CVE-2025-27919 is a security vulnerability identified in AnyDesk remote desktop software versions through 9.0.4. The flaw allows a remote user who already has the 'Control my device' permission to escalate their privileges by manipulating the remote AnyDesk settings without the consent of the device owner. Specifically, the attacker can set a password for the Full Access profile remotely, bypassing the usual confirmation prompt that protects against unauthorized persistent access. Once the password is set, the attacker can reconnect to the compromised device at any time without requiring further approval from the legitimate user. This vulnerability effectively undermines the security model of AnyDesk, which relies on user confirmation to prevent unauthorized access. The vulnerability does not require additional authentication beyond the initial control permission, nor does it require further user interaction after exploitation. Although no exploits have been reported in the wild yet, the potential for abuse is significant, especially in environments where AnyDesk is used for sensitive remote administration or support. The lack of a CVSS score indicates that the vulnerability is newly published and not yet fully assessed, but the technical details suggest a high risk due to the ability to gain persistent unauthorized access. No official patches or mitigation links are currently provided, highlighting the urgency for affected users to monitor for updates or apply workarounds.
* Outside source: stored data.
(* ===== verification/Command.v ===== *)
(** * Commands and their cache: [src/src/util/command.h], [command.cc],
    [command_cache.h], [command_cache.cc]

    As [Cache], but the lifetime is the timeout of each command, and a timer
    that expires hands the command to [_timeout_function] first.  The commands
    a timeout handed over are recorded, in order, in [timed_out]. *)
From stdpp Require Import base tactics list gmap strings.
From Stdlib Require Import ZArith Lia Ascii String.
From S2P Require Import Prelude CppString Boost MultiIndex.

Local Open Scope string_scope.
Local Open Scope Z_scope.

Definition INT_MIN : Z := - 2 ^ 31.

(** [ptree] is the property tree of the body of the command, carried along. *)
Section Command.
  Context {ptree : Type} `{EqDecision ptree}.

Record Command : Type := mkCommand {
  _timeout : Z;
  _entity : string;
  _entity_type : string;
  _responseURI : string;
  _id : string;
  _name : string;
  _expired : Z;
  _command : ptree;
  _status : Z;
  _service : string;
  _service_path : string;
  _sequence : string
}.

#[export] Instance Command_eq_dec : EqDecision Command.
Proof. solve_decision. Defined.

(** The three constructors; [empty] is the default property tree. *)
Definition new_key (empty : ptree) (id_entity service service_path : string) : Command :=
  mkCommand INT_MIN id_entity "" "" "" "" INT_MIN empty INT_MIN service service_path "".

Definition new_command (id_cmd service service_path sequence id_entity responseURI : string)
    (cmd : ptree) : Command :=
  mkCommand INT_MIN id_entity "" responseURI id_cmd "" INT_MIN cmd INT_MIN service service_path
    sequence.

(** [lexical_cast<int>] of a [double] with an integral value. *)
Definition cast_int (v : Z) : outcome Z :=
  if (- 2 ^ 31 <=? v) && (v <? 2 ^ 31) then Ret v else Throw BadLexicalCast.

(** The constructor for stored commands: [age] is the time since [timestamp]
    in milliseconds, [None] without a timestamp; [total_seconds] truncates. *)
Definition stored_command (id_cmd name service service_path sequence id_entity entity_type
    responseURI : string) (timeout : Z) (age : option Z) (cmd : ptree) : outcome Command :=
  let _timeout := if timeout <? 0 then INT_MIN else timeout in
  let! r :=
    match age with
    | Some diff =>
        if _timeout <=? diff then Ret (_timeout, 1)
        else let! t := cast_int (_timeout - Z.quot diff 1000) in Ret (t, 0)
    | None => Ret (_timeout, 0)
    end in
  let '(_, expired) := r in
  let _timeout := timeout in
  Ret (mkCommand _timeout id_entity entity_type responseURI id_cmd name expired cmd INT_MIN
         service service_path sequence).

Definition set_timeout (c : Command) (t_sec : Z) : Command :=
  mkCommand t_sec (_entity c) (_entity_type c) (_responseURI c) (_id c) (_name c) (_expired c)
    (_command c) (_status c) (_service c) (_service_path c) (_sequence c).

Definition set_status (c : Command) (status : Z) : Command :=
  mkCommand (_timeout c) (_entity c) (_entity_type c) (_responseURI c) (_id c) (_name c)
    (_expired c) (_command c) status (_service c) (_service_path c) (_sequence c).

(** ** Keys *)

Definition command_eq (this a : Command) : bool :=
  String.eqb (_sequence this) (_sequence a) && String.eqb (_service this) (_service a).

Definition command_less (one two : Command) : bool :=
  String.ltb (_sequence one ++ _service one) (_sequence two ++ _service two).

Definition command_hash_fields (item : Command) : list string :=
  [_sequence item; _service item; _service_path item].

#[export] Instance command_item : Item Command :=
  {| item_eq := command_eq; hash_fields := command_hash_fields |}.

#[export] Instance command_item_laws : ItemLaws Command.
Proof.
  constructor. intros a b E. cbn in *. unfold command_eq. injection E as -> -> _.
  by rewrite !String.eqb_refl.
Qed.

Definition unique_entity `{Boost} (c : Command) : string :=
  _service c ++ ":" ++ _service_path c ++ ":" ++ _entity c ++ ":" ++ lexical_cast (_status c).

Definition unique_id (c : Command) : string :=
  _service c ++ ":" ++ _service_path c ++ ":" ++ _id c.

(** A command read from the store keeps the timeout it was stored with,
    whatever its age; it counts as expired exactly when its age in
    milliseconds reaches the number of seconds of its timeout, so a negative
    timeout always counts as expired from then on. *)
Theorem stored_command_spec (id name service path seq entity type uri : string) (timeout age : Z)
    (cmd : ptree) (Ht : - 2 ^ 31 <= timeout < 2 ^ 31) (Ha : 0 <= age) :
  exists c, stored_command id name service path seq entity type uri timeout (Some age) cmd = Ret c
    /\ _timeout c = timeout
    /\ (_expired c = 1 <-> timeout <= age) /\ (_expired c = 0 <-> age < timeout)
    /\ _status c = INT_MIN /\ unique_id c = service ++ ":" ++ path ++ ":" ++ id.
Proof.
  unfold stored_command. destruct (timeout <? 0) eqn:En; breflect.
  - replace (INT_MIN <=? age) with true by (symmetry; apply Z.leb_le; unfold INT_MIN; lia).
    cbn [obind]. eexists. split; [reflexivity|]. cbn. repeat split; lia.
  - destruct (timeout <=? age) eqn:El; breflect.
    + cbn [obind]. eexists. split; [reflexivity|]. cbn. repeat split; lia.
    + unfold cast_int. replace (_ && _) with true; [|symmetry; apply andb_true_iff;
        rewrite Z.leb_le, Z.ltb_lt; dlia].
      cbn [obind]. eexists. split; [reflexivity|]. cbn. repeat split; lia.
Qed.
End Command.
Arguments Command : clear implicits.

Lemma stored_command_spec_witness :
  - 2 ^ 31 <= 10 < 2 ^ 31 /\ 0 <= 1000 /\
  exists c, @stored_command unit "1" "ping" "s" "/p" "7" "e" "t" "u" 10 (Some 1000) tt = Ret c
    /\ _timeout c = 10 /\ _expired c = 1.
Proof.
  assert (H1 : - 2 ^ 31 <= 10 < 2 ^ 31) by lia. assert (H2 : 0 <= 1000) by lia.
  split; [exact H1|]. split; [exact H2|].
  destruct (@stored_command_spec unit "1" "ping" "s" "/p" "7" "e" "t" "u" 10 1000 tt H1 H2)
    as (c & E & Et & [_ Ee] & _).
  exists c. split; [exact E|]. split; [exact Et|]. apply Ee. lia.
Defined.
For European organizations, this vulnerability poses a serious threat to the confidentiality, integrity, and availability of systems accessed via AnyDesk. Attackers who gain control can establish persistent backdoor access, bypassing user consent mechanisms and potentially leading to data theft, unauthorized system changes, or further lateral movement within networks. Organizations in sectors such as finance, healthcare, government, and critical infrastructure that rely on AnyDesk for remote support or administration are particularly vulnerable. The ability to set a Full Access password remotely could facilitate long-term espionage or sabotage campaigns. Additionally, the breach of trust in remote access tools can disrupt business continuity and damage reputations. The absence of known exploits in the wild provides a window for proactive mitigation, but the ease of exploitation once control is obtained means that any compromised session could lead to severe consequences. European data protection regulations, including GDPR, may also impose legal and financial penalties if unauthorized access leads to data breaches.

European organizations should immediately audit AnyDesk usage and restrict 'Control my device' permissions to trusted users only. Implement strict access controls and monitor remote sessions for unusual activity. Until a patch is released, consider disabling AnyDesk or replacing it with alternative remote access solutions that do not exhibit this vulnerability. Employ network segmentation to limit the exposure of critical systems accessible via AnyDesk. Use endpoint detection and response (EDR) tools to detect unauthorized configuration changes or suspicious authentication attempts. Educate users about the risks of granting remote control permissions and enforce multi-factor authentication (MFA) where possible to reduce the risk of initial compromise. Regularly check AnyDesk vendor communications for patches or official mitigation guidance and apply updates promptly once available. Additionally, maintain comprehensive logging of remote sessions to support incident investigation if exploitation occurs.